Lawyers who are concerned about Lammy’s decision have been active on the political front too. There was a complaint by the former Conservative leader Lord Howard of Lympne CH KC that a ministerial statement repeated by the Lords foreign office minister Baroness Chapman of Darlington was “factually incorrect and grossly misleading”. Unusually, there was also a letter to Lammy signed by a government law officer — though not the one who had advised ministers on this issue.
Sarah Sackman KC, who as solicitor general is deputy to the attorney general Lord Hermer KC, was one of three Labour MPs with constituencies in the London Borough of Barnet who told Lammy that their voters had “expressed deep concern and upset” about the government decision.

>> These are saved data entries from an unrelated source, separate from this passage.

(** The interceptor pair installed by the constructor: a response passes
    through, a failure goes to [_handleRequestError]; what the handler
    throws rejects the request's promise as well. *)
Definition intercept (t : transport_result) : outcome :=
  match t with
  | Response data => Fulfilled data
  | Failure error =>
      match _handleRequestError error with
      | Ok o => o
      | Throw e => Rejected e
      end
  end.

(** The request of [this.axios.get(endpoint, { params })]. *)
Definition axios_get (c : GeckoTerminal) (endpoint : string)
    (params : list (string * value)) : request :=
  {| req_baseURL := baseURL (axios c);
     req_endpoint := endpoint;
     req_params := params;
     req_headers := instance_headers (axios c) |}.

(** [_get]: one GET through the axios instance; [response.data] on
    success, the interceptor's rejection rethrown otherwise. *)
Definition _get (c : GeckoTerminal) (env : Env) (endpoint : string)
    (params : list (string * value)) (log : list request)
  : promise * list request :=
  let req := axios_get c endpoint params in
  let k := length log in
  ({| settled := S (arrival env k); state := intercept (transport env k req) |},
   (log ++ [req])%list).

(** [_buildIncludeParams] *)
Definition _buildIncludeParams (include : value) : value :=
  if negb (Js.truthy include) || negb (Js.isArray include)
     || (length (Js.items include) =? 0)%nat
  then VUndef
  else VStr (Js.join "," (Js.items include)).

(** [const { include = [] } = options] *)
Definition include_of (options : IncludeParams) : value :=
  Js.with_default (VArr []) (from_option (fun l => VArr (VStr <$> l)) VUndef (include options)).
(** * hypercat-go: the catalogue data model and its JSON codec

    A shallow embedding of [hypercat.go].  Methods with a pointer receiver
    become functions that take the receiver's value and return the new one
    (next to the Go return value, where there is one).

    Modelling conventions.
    - A Go slice is the list of its elements.  The code only ranges over
      slices, appends to them, takes their length and assigns to indices in
      range, so a nil slice and an empty one behave alike and both are [[]].
    - A Go [error] is either a value made by [errors.New], identified with its
      message, or an error reported by [encoding/json].
    - [encoding/json] is not part of the package.  A wire text is represented
      by what the library hands to the code when it fills the temporary
      struct of [UnmarshalJSON]: either its own error, or the entries of the
      [items] array and of the [item-metadata] array, with the strings as
      the decoder hands them over.  What a string becomes when the encoder
      writes it and the decoder reads it back is [json_string]: valid UTF-8
      is unchanged, any other byte becomes U+FFFD. *)

From stdpp Require Import base list strings.

(** ** Constants *)

(** DescriptionRel is the URI for the hasDescription relationship *)
Definition DescriptionRel : string := "urn:X-hypercat:rels:hasDescription:en".

(** ContentTypeRel is the URI for the isContentType relationship *)
Definition ContentTypeRel : string := "urn:X-hypercat:rels:isContentType".
(** X4: in every state a session reaches, the characters counted correct
    are at most the characters counted completed while the cursor is on a
    word, and the accuracy is a percentage: between 0 and 100, and 100 when
    nothing is completed. *)
Theorem accuracy_is_a_percentage (ws : list string) (base s : State) :
  reachable (resetTest ws base) s ->
  (forall w, ws !! currentWordIndex s = Some w ->
     getCorrectCharCount s <= getCompletedCharCount s)
  /\ (0 <= calculateAccuracy s <= 100)%Z
  /\ (getCompletedCharCount s = 0 -> calculateAccuracy s = 100%Z)
  /\ calculateCurrentAccuracy s = calculateAccuracy s.
Proof.
  intros Hr.
  pose proof (reachable_words _ _ Hr) as Hws. simpl in Hws.
  pose proof (reachable_bitmapOK _ _ (resetTest_bitmapOK ws base) Hr)
    as [Hsize Hclean].
  assert (Hle : forall w, ws !! currentWordIndex s = Some w ->
                  getCorrectCharCount s <= getCompletedCharCount s).
  { intros w Hw. rewrite <- Hws in Hw.
    destruct (completed_count_closed_form s) as [-> _].
    - apply count_true_bound. intros p Hp.
      pose proof (committed_before _ _ (Hclean _ Hp) _ Hw). lia.
    - apply lookup_lt_Some in Hw. lia. }
  split; [exact Hle|]. split; [|split; [|reflexivity]].
  - unfold calculateAccuracy.
    destruct (Nat.eqb_spec (getCompletedCharCount s) 0) as [|Hne]; [lia|].
    apply Math_round_percent; [lia|].
    destruct (ws !! currentWordIndex s) as [w|] eqn:Hw; [by eapply Hle|].
    exfalso. apply Hne.
    destruct (decide (length (words s) `max` 1 <= currentWordIndex s))
      as [Hout|Hin].
    + by destruct (completed_count_closed_form s) as [_ [-> _]].
    + apply lookup_ge_None_1 in Hw. rewrite Hws in Hin.
      assert (Hnil : ws = []) by (destruct ws; [done|simpl in *; lia]).
      rewrite Hnil in Hr.
      destruct (reachable_no_words_cursor _ _ Hr) as (Hw0 & Hc0 & _).
      by apply getCompletedCharCount_start.
  - unfold calculateAccuracy. by intros ->.
Qed.

Lemma accuracy_is_a_percentage_witness :
  let s := typeText (resetTest ["ab"; "cd"]%string (mount relaxedSettings))
             "ax c" 7 in
  (forall w, ["ab"; "cd"]%string !! currentWordIndex s = Some w ->
     getCorrectCharCount s <= getCompletedCharCount s)
  /\ (0 <= calculateAccuracy s <= 100)%Z
  /\ (getCompletedCharCount s = 0 -> calculateAccuracy s = 100%Z)
  /\ calculateCurrentAccuracy s = calculateAccuracy s.
Proof.
  intros s.
  apply (accuracy_is_a_percentage ["ab"; "cd"]%string
           (mount relaxedSettings) s).
  subst s. simpl. do 4 apply reach_input. apply reach_start.
Defined.

(** ** The final WPM *)

Lemma Math_round_nonneg q : (0 <= q)%Q -> (0 <= Math_round q)%Z.
Proof.
  intros Hq. unfold Math_round.
  change 0%Z with (Qfloor (1 # 2)). apply Qfloor_resp_le.
  apply Qle_trans with (0 + (1 # 2))%Q; [by compute|].
  by apply Qplus_le_compat; [|apply Qle_refl].
Qed.

(** X5: the WPM [endTest] computes is 0 when no character is completed,
    whatever the elapsed time; it is [Infinity] when characters are
    completed and no time has elapsed (the session ended before the first
    firing of the timer); with a positive elapsed time it is a non-negative
    integer. *)
Theorem final_wpm_cases (s : State) :
  (getCompletedCharCount s = 0 -> finalWpm s = Fin 0)
  /\ ((timeElapsed s == 0)%Q -> 0 < getCompletedCharCount s ->
      finalWpm s = Infinity)
  /\ ((0 < timeElapsed s)%Q ->
      exists z, finalWpm s = Fin z /\ (0 <= z)%Z).
Proof.
  unfold finalWpm. split; [|split].
  - intros ->. simpl.
    destruct (Qeq_bool (timeElapsed s / 60) 0); [done|].
    f_equal. apply Math_round_zero. unfold Qdiv. by rewrite !Qmult_0_l.
  - intros H0 Hpos.
    assert (Hm : Qeq_bool (timeElapsed s / 60) 0 = true).
    { apply Qeq_bool_iff. rewrite H0. reflexivity. }
    rewrite Hm. destruct (Nat.eqb_spec (getCompletedCharCount s) 0); [lia|done].
  - intros Hpos.
    assert (Hmin : (0 < timeElapsed s / 60)%Q).
    { apply Qlt_shift_div_l; [done|]. by rewrite Qmult_0_l. }
    assert (Hm : Qeq_bool (timeElapsed s / 60) 0 = false).
    { apply not_true_is_false. intros H. apply Qeq_bool_iff in H.
      rewrite H in Hmin. by apply Qlt_irrefl in Hmin. }
    rewrite Hm. eexists. split; [reflexivity|].
    apply Math_round_nonneg.
    apply Qle_shift_div_l; [done|]. rewrite Qmult_0_l.
    apply Qle_shift_div_l; [done|]. rewrite Qmult_0_l.
    change 0%Q with (inject_Z 0). rewrite <- Zle_Qle. lia.
Qed.

Lemma final_wpm_cases_witness :
  let s := typeText (resetTest ["ab"]%string (mount relaxedSettings)) "ab" 7 in
  (timeElapsed s == 0)%Q /\ 0 < getCompletedCharCount s
  /\ finalWpm s = Infinity
  /\ wpm (stats (press s " " 8)) = Infinity.
Proof.
  intros s.
  assert (H0 : (timeElapsed s == 0)%Q) by reflexivity.
  assert (Hpos : 0 < getCompletedCharCount s) by (vm_compute; lia).
  split; [exact H0|]. split; [exact Hpos|].
  split; [exact (proj1 (proj2 (final_wpm_cases s)) H0 Hpos)|].
  reflexivity.
Defined.

(** ** The separator *)

(** X6: a typed separator on an unfinished session moves the cursor to the
    start of the next word, with an empty buffer, exactly when the policy is
    relaxed, or the policy is strict, the character index is the length of
    the current word and no error position is set.  Otherwise the word index
    stays, and the character index moves only if the separator is the
    character the word expects there. *)
Theorem separator_advance (s : State) (w value : string) (now : Z) :
  testComplete s = false ->
  words s !! currentWordIndex s = Some w ->
  truthy w = true ->
  String.length (currentInput s) < String.length value ->
  last_char value = Some " "%char ->
  let s' := handleInputChange s value now in
  let advances :=
    accuracyMode (settings s) = relaxed
    \/ (currentCharIndex s = String.length w /\ errorPosition s = None) in
  (advances ->
     currentWordIndex s' = currentWordIndex s + 1
     /\ currentCharIndex s' = 0
     /\ currentInput s' = EmptyString
     /\ errorPosition s' = None)
  /\ (~ advances ->
      currentWordIndex s' = currentWordIndex s
      /\ currentInput s' = value
      /\ testComplete s' = false
      /\ currentCharIndex s'
         = if bool_decide (char_at (currentCharIndex s) w = Some " "%char)
           then currentCharIndex s + 1 else currentCharIndex s).
Proof.
  intros Hc Hw Ht Hlen Hlast s' advances. subst s' advances.
  rewrite (handleInputChange_typed s w value now Hc Hw Ht Hlen).
  unfold typeCharacter. rewrite Hlast.
  destruct (accuracyMode (settings s)) eqn:Hmode; simpl.
  - split.
    + intros [?|[Hci He]]; [done|]. rewrite He.
      apply Nat.eqb_eq in Hci. rewrite Hci. simpl.
      repeat case_match; autorewrite with session; simpl; done.
    + intros Hno.
      destruct (errorPosition s) as [e|] eqn:He; simpl.
      * repeat case_match; autorewrite with session; simpl; tests;
          repeat split; try done; congruence.
      * destruct (Nat.eqb_spec (currentCharIndex s) (String.length w))
          as [Heq|Hne]; [exfalso; apply Hno; by right|]. simpl.
        repeat case_match; autorewrite with session; simpl; tests;
          repeat split; try done; congruence.
  - split.
    + intros _. rewrite orb_true_r.
      repeat case_match; autorewrite with session; simpl; done.
    + intros Hno. exfalso. apply Hno. by left.
Qed.

Lemma separator_advance_witness :
  let s := typeText (resetTest ["ab"; "cd"]%string (mount strictSettings))
             "a" 7 in
  let s' := handleInputChange s "a " 8 in
  testComplete s = false
  /\ words s !! currentWordIndex s = Some "ab"%string
  /\ String.length (currentInput s) < String.length "a "
  /\ currentWordIndex s' = currentWordIndex s
  /\ currentInput s' = "a "%string
  /\ testComplete s' = false
  /\ currentCharIndex s' = 1.
Proof.
  intros s s'.
  split; [reflexivity|]. split; [reflexivity|]. split; [vm_compute; lia|].
  refine (proj2 (separator_advance s "ab" "a " 8 eq_refl eq_refl eq_refl
                   _ eq_refl) _).
  - vm_compute. lia.
  - intros [H|[H _]]; vm_compute in H; discriminate.
Defined.

(** ** When a session completes *)

(** X7: a change event completes an unfinished session exactly when it is a
    separator that advances the cursor (X6) onto or past the end of the word
    list, or, in word-count mode, onto or past the configured word count. *)
Theorem handler_completes_iff (s : State) (value : string) (now : Z) :
  testComplete s = false ->
  testComplete (handleInputChange s value now) = true
  <-> exists w,
        words s !! currentWordIndex s = Some w /\ truthy w = true
        /\ String.length (currentInput s) < String.length value
        /\ last_char value = Some " "%char
        /\ (accuracyMode (settings s) = relaxed
            \/ (currentCharIndex s = String.length w
                /\ errorPosition s = None))
        /\ (length (words s) <= currentWordIndex s + 1
            \/ (mode (settings s) = wordsMode
                /\ wordCount (settings s) <= currentWordIndex s + 1)).
Proof.
  intros Hc. split.
  - revert Hc. unfold handleInputChange, typeCharacter, backspace.
    destruct (words s !! currentWordIndex s) as [w|] eqn:Hw;
      [|by repeat case_match; simpl; congruence].
    intros Hc Hdone. exists w. revert Hdone.
    repeat case_match; autorewrite with session; simpl; tests;
      try congruence; intros _; split_and!; try done; try lia.
    all: match goal with
         | H : accuracyMode ?x = relaxed |- accuracyMode ?x = relaxed \/ _ =>
             by left
         | H : accuracyMode ?x <> strict |- accuracyMode ?x = relaxed \/ _ =>
             left; destruct (accuracyMode x); congruence
         | H : ~ (errorPosition ?x <> None) |- _ = relaxed \/ _ =>
             right; split; [lia|];
             destruct (errorPosition x); [exfalso; apply H|]; done
         | |- length _ <= _ \/ _ =>
             first [ left; lia
                   | right; split; [by apply TypingMode_eqb_eq|lia] ]
         end.
  - intros (w & Hw & Ht & Hlen & Hlast & Hadv & Hend).
    rewrite (handleInputChange_typed s w value now Hc Hw Ht Hlen).
    unfold typeCharacter. rewrite Hlast.
    assert (Hgo : (AccuracyMode_eqb (accuracyMode (settings s)) strict
                   && bool_decide (errorPosition s <> None)) = false
                  /\ ((currentCharIndex s =? String.length w)
                      || AccuracyMode_eqb (accuracyMode (settings s)) relaxed)
                     = true).
    { destruct Hadv as [->|[Hci He]]; [by rewrite orb_true_r|].
      rewrite He, Hci, Nat.eqb_refl.
      by destruct (accuracyMode (settings s)). }
    destruct Hgo as [Hgo1 Hgo2].
    assert (Hend' : (length (words s) <=? currentWordIndex s + 1) = true
                    \/ ((length (words s) <=? currentWordIndex s + 1) = false
                        /\ (TypingMode_eqb (mode (settings s)) wordsMode
                            && (wordCount (settings s)
                                <=? currentWordIndex s + 1)) = true)).
    { destruct (Nat.leb_spec (length (words s)) (currentWordIndex s + 1));
        [by left|right]. split; [done|].
      destruct Hend as [?|[-> Hn]]; [lia|].
      apply Nat.leb_le in Hn. by rewrite Hn. }
    simpl. rewrite Hgo1, Hgo2.
    destruct Hend' as [->|[-> ->]]; by rewrite endTest_testComplete.
Qed.
Lemma lightbox_index_always_valid_witness :
  exists photo,
    nth_error [js "a"; js "b"]
      (OrbitalPhotoGallery.currentIndex
         (OrbitalPhotoGallery.run [js "a"; js "b"]
            OrbitalPhotoGallery.initialState
            [OrbitalPhotoGallery.ClickTile 0;
             OrbitalPhotoGallery.KeyDown OrbitalPhotoGallery.ArrowRight;
             OrbitalPhotoGallery.KeyDown OrbitalPhotoGallery.ArrowRight]))
    = Some photo
    /\ 1 <= OrbitalPhotoGallery.currentIndex
              (OrbitalPhotoGallery.run [js "a"; js "b"]
                 OrbitalPhotoGallery.initialState
                 [OrbitalPhotoGallery.ClickTile 0;
                  OrbitalPhotoGallery.KeyDown OrbitalPhotoGallery.ArrowRight;
                  OrbitalPhotoGallery.KeyDown OrbitalPhotoGallery.ArrowRight]) + 1
       <= length [js "a"; js "b"].
Proof.
  apply (lightbox_index_always_valid [js "a"; js "b"]
           [OrbitalPhotoGallery.ClickTile 0;
            OrbitalPhotoGallery.KeyDown OrbitalPhotoGallery.ArrowRight;
            OrbitalPhotoGallery.KeyDown OrbitalPhotoGallery.ArrowRight]).
  reflexivity.
Defined.

Lemma lightbox_arrows_right (photos : list str) (j : nat) :
  forall i,
    i + j < length photos ->
    OrbitalPhotoGallery.run photos (OrbitalPhotoGallery.mkState true i)
      (repeat (OrbitalPhotoGallery.KeyDown OrbitalPhotoGallery.ArrowRight) j)
    = OrbitalPhotoGallery.mkState true (i + j).
Proof.
  unfold OrbitalPhotoGallery.run.
  induction j as [|j IH]; intros i H; simpl.
  - now rewrite Nat.add_0_r.
  - unfold OrbitalPhotoGallery.handleNext. simpl.
    assert (E : (i <? length photos - 1) = true) by (apply Nat.ltb_lt; lia).
    rewrite E. unfold OrbitalPhotoGallery.handleNavigate. simpl.
    rewrite IH by lia. f_equal. lia.
Qed.

Lemma lightbox_arrows_left (photos : list str) (j : nat) :
  forall i,
    OrbitalPhotoGallery.run photos (OrbitalPhotoGallery.mkState true (i + j))
      (repeat (OrbitalPhotoGallery.KeyDown OrbitalPhotoGallery.ArrowLeft) j)
    = OrbitalPhotoGallery.mkState true i.
Proof.
  unfold OrbitalPhotoGallery.run.
  induction j as [|j IH]; intros i; simpl.
  - now rewrite Nat.add_0_r.
  - unfold OrbitalPhotoGallery.handlePrevious. simpl.
    assert (E : (0 <? i + S j) = true) by (apply Nat.ltb_lt; lia).
    rewrite E. unfold OrbitalPhotoGallery.handleNavigate. simpl.
    replace (i + S j - 1) with (i + j) by lia. apply IH.
Qed.
(* ===== verification/_CoqProject ===== *)
-Q . S2P
Prelude.v
SelVector.v
VersionInfo.v
VersionInfoFacts.v
VersionInfoOps.v
VersionInfoSpec.v
VersionInfoScan.v
VersionInfoTheorems.v
Transaction.v
TransactionManager.v
TransactionContext.v
TransactionFacts.v
TransactionTheorems.v
TransactionSafety.v
TransactionExamples.v
TransactionConcurrency.v
Interval.v
Date.v
DateFacts.v
DateTheorems.v
DTime.v
Arithmetic.v
ArithmeticTheorems.v
Sequence.v
Timestamp.v
TimestampTheorems.v
DateText.v
UpdateInfo.v
UpdateFacts.v
UpdateScan.v
UpdateRefinement.v
UpdateTheorems.v
ConcurrentVector.v
PageState.v
BufferPool.v
BufferPoolFacts.v
BufferPoolTheorems.v
BufferMemory.v
FileHandle.v
FileHandleFacts.v
FreeSpace.v
FreeSpaceFacts.v
PageManager.v
PageTheorems.v
PageExamples.v
Serializer.v
SerializerFacts.v
Serial.v
FreeSpaceSerial.v
FreeSpaceSerialTheorems.v
Checksum.v
WalRecord.v
Wal.v
ShadowFile.v
ShadowFileFacts.v
ShadowPending.v
WalReplayer.v
WalReplayerFacts.v
RecoveryFacts.v
Checkpointer.v
RecoveryTheorems.v
RecoveryExamples.v
PropertyCollection.v
TableEntry.v
TableEntryTheorems.v
CatalogSet.v
CatalogSpec.v
CatalogTransactions.v
CatalogGrowth.v
CatalogTheorems.v
HashSlot.v
InMemHashIndex.v
InMemHashIndexFacts.v
InMemHashIndexOps.v
InMemHashIndexEntries.v
InMemHashIndexSplit.v
InMemHashIndexTheorems.v
HashIndex.v
HashIndexFacts.v
HashIndexTheorems.v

The FT reported that “senior government insiders expressed surprise at Sackman’s letter”, given that she is a member of the government. But The Times pointed out that, under the ministerial code, “ministers are free to make their views about constituency matters known to the responsible minister by correspondence, leading deputations or by personal interview, provided they make clear that they are acting as their constituents’ representative and not as a minister”.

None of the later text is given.